### ACTIVITY
In the records below, begin at the line that has "does not know. *)" and stop after the line that has "let! filesz := ld32"; quote those lines verbatim and nothing more.

### SUPPLIED DATA
★ ★ ★

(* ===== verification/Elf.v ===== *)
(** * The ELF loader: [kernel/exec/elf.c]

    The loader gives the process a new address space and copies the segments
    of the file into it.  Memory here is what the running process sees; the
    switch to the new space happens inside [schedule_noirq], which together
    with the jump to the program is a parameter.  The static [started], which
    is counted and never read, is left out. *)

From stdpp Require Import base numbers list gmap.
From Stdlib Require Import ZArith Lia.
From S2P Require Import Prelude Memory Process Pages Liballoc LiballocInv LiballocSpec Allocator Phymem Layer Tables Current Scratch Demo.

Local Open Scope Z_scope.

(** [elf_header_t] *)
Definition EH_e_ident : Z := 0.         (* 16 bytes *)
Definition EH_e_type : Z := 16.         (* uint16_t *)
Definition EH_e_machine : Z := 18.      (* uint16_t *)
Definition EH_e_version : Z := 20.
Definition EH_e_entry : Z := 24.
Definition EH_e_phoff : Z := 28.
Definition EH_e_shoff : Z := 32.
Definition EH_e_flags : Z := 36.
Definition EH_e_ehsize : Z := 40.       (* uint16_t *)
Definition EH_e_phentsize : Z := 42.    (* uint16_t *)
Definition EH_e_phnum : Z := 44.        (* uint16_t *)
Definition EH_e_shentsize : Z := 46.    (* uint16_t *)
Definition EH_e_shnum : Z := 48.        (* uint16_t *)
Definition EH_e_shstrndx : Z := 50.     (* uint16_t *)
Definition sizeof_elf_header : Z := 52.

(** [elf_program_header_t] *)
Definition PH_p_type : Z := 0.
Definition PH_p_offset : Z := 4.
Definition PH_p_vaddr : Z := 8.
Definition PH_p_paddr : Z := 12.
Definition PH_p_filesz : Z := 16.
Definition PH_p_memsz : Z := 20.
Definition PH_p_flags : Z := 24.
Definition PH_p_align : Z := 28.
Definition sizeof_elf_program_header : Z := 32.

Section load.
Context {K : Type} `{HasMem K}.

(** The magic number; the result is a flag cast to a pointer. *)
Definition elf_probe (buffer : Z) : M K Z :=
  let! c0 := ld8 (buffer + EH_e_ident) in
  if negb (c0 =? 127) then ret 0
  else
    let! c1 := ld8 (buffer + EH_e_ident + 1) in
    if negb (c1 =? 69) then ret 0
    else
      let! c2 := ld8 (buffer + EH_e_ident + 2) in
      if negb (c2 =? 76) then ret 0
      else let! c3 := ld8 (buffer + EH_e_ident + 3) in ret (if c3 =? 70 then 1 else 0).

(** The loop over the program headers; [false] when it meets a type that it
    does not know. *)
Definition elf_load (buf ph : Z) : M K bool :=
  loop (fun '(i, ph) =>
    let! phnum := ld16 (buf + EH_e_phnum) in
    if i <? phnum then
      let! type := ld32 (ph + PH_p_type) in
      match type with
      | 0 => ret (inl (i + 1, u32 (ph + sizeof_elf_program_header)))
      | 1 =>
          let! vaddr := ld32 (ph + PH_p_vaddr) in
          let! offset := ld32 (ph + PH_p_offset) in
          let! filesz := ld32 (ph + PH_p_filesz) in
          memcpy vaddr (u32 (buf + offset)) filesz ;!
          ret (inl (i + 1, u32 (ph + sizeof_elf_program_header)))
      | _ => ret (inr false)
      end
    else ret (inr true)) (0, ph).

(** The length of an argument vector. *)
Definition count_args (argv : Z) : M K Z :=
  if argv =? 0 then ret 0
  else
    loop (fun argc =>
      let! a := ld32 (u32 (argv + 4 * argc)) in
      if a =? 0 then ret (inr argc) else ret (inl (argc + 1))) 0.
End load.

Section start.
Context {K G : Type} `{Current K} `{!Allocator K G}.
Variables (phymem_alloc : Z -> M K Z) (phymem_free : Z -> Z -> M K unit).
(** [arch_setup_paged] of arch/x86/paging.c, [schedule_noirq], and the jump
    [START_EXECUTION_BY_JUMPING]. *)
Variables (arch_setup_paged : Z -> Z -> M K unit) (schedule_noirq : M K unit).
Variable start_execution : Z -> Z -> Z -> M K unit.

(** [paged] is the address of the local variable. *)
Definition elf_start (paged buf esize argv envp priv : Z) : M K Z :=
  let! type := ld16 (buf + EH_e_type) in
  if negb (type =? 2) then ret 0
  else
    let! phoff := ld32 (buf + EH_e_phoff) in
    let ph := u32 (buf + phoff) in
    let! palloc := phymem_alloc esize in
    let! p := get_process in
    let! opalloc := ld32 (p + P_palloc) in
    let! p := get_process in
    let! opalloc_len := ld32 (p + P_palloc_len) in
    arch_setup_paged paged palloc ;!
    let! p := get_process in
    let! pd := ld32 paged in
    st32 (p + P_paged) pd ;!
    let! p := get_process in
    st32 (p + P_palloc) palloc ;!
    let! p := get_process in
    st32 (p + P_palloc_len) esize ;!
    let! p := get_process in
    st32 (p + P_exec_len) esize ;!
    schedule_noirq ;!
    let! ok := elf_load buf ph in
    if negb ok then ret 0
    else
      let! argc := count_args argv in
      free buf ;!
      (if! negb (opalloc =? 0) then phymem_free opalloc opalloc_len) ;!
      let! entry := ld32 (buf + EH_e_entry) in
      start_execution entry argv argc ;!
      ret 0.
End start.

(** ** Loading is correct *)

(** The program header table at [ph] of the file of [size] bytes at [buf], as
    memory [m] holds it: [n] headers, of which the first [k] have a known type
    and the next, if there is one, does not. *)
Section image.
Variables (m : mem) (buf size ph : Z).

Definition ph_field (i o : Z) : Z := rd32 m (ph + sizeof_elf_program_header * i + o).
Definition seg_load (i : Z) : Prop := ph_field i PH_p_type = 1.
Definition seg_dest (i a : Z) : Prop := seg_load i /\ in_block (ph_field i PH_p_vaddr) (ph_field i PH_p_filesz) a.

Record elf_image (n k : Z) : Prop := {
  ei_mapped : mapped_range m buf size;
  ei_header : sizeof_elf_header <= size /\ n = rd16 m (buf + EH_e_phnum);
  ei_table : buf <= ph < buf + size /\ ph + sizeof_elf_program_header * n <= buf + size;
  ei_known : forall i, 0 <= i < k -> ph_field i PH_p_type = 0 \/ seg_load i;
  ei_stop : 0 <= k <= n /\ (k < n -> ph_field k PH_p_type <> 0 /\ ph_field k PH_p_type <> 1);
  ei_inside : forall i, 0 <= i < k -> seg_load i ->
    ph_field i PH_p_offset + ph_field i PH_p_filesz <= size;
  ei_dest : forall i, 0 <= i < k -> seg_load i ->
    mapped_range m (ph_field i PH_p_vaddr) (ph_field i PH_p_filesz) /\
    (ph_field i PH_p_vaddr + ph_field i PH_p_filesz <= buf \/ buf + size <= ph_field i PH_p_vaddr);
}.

★ ★ ★

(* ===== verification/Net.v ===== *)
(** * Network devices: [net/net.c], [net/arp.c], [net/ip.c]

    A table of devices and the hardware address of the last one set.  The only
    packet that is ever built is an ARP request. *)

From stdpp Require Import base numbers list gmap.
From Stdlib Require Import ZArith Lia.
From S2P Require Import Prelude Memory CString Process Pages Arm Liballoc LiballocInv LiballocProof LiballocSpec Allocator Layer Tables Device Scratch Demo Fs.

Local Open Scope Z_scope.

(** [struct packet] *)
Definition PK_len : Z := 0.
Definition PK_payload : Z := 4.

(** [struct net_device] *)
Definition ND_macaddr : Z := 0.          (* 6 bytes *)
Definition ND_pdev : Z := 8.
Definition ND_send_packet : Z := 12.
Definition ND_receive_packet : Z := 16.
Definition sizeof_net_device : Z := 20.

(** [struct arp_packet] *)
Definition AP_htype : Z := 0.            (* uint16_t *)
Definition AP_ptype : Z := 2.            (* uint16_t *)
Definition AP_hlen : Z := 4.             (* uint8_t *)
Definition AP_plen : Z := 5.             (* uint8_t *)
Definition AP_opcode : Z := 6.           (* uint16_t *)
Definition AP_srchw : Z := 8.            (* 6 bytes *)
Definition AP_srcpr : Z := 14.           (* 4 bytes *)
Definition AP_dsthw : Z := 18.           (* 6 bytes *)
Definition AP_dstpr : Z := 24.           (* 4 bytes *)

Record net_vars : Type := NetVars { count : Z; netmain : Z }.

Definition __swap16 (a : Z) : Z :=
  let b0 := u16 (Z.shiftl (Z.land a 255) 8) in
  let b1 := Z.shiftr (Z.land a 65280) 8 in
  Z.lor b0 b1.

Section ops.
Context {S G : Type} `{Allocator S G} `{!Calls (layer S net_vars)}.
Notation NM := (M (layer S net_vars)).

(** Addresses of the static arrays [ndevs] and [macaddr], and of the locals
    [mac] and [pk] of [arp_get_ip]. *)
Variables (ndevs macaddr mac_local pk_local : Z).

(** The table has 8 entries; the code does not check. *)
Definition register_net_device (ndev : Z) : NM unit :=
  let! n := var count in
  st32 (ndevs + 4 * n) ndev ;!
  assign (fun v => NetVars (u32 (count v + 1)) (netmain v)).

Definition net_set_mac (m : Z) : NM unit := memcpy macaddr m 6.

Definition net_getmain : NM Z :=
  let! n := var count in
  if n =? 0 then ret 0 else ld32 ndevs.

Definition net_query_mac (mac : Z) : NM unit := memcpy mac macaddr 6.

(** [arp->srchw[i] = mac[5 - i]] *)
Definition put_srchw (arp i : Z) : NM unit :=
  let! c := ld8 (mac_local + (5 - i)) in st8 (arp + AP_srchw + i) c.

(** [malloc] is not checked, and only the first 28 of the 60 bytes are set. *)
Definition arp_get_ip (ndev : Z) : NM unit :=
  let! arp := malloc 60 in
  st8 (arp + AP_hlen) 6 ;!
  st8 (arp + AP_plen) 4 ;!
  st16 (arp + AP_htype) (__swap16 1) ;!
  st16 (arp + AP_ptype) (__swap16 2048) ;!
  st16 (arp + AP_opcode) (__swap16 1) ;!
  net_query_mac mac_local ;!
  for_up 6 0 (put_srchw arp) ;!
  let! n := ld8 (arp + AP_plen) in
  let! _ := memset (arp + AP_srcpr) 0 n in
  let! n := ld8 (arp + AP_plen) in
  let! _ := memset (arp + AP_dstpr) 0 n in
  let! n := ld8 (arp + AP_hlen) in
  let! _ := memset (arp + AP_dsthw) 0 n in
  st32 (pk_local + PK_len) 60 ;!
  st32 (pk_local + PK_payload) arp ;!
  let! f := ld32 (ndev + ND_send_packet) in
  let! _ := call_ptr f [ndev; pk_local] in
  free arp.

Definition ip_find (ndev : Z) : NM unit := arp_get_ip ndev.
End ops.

★ ★ ★

### FINISHED TASK
    does not know. *)
Definition elf_load (buf ph : Z) : M K bool :=
  loop (fun '(i, ph) =>
    let! phnum := ld16 (buf + EH_e_phnum) in
    if i <? phnum then
      let! type := ld32 (ph + PH_p_type) in
      match type with
      | 0 => ret (inl (i + 1, u32 (ph + sizeof_elf_program_header)))
      | 1 =>
          let! vaddr := ld32 (ph + PH_p_vaddr) in
          let! offset := ld32 (ph + PH_p_offset) in
          let! filesz := ld32 (ph + PH_p_filesz) in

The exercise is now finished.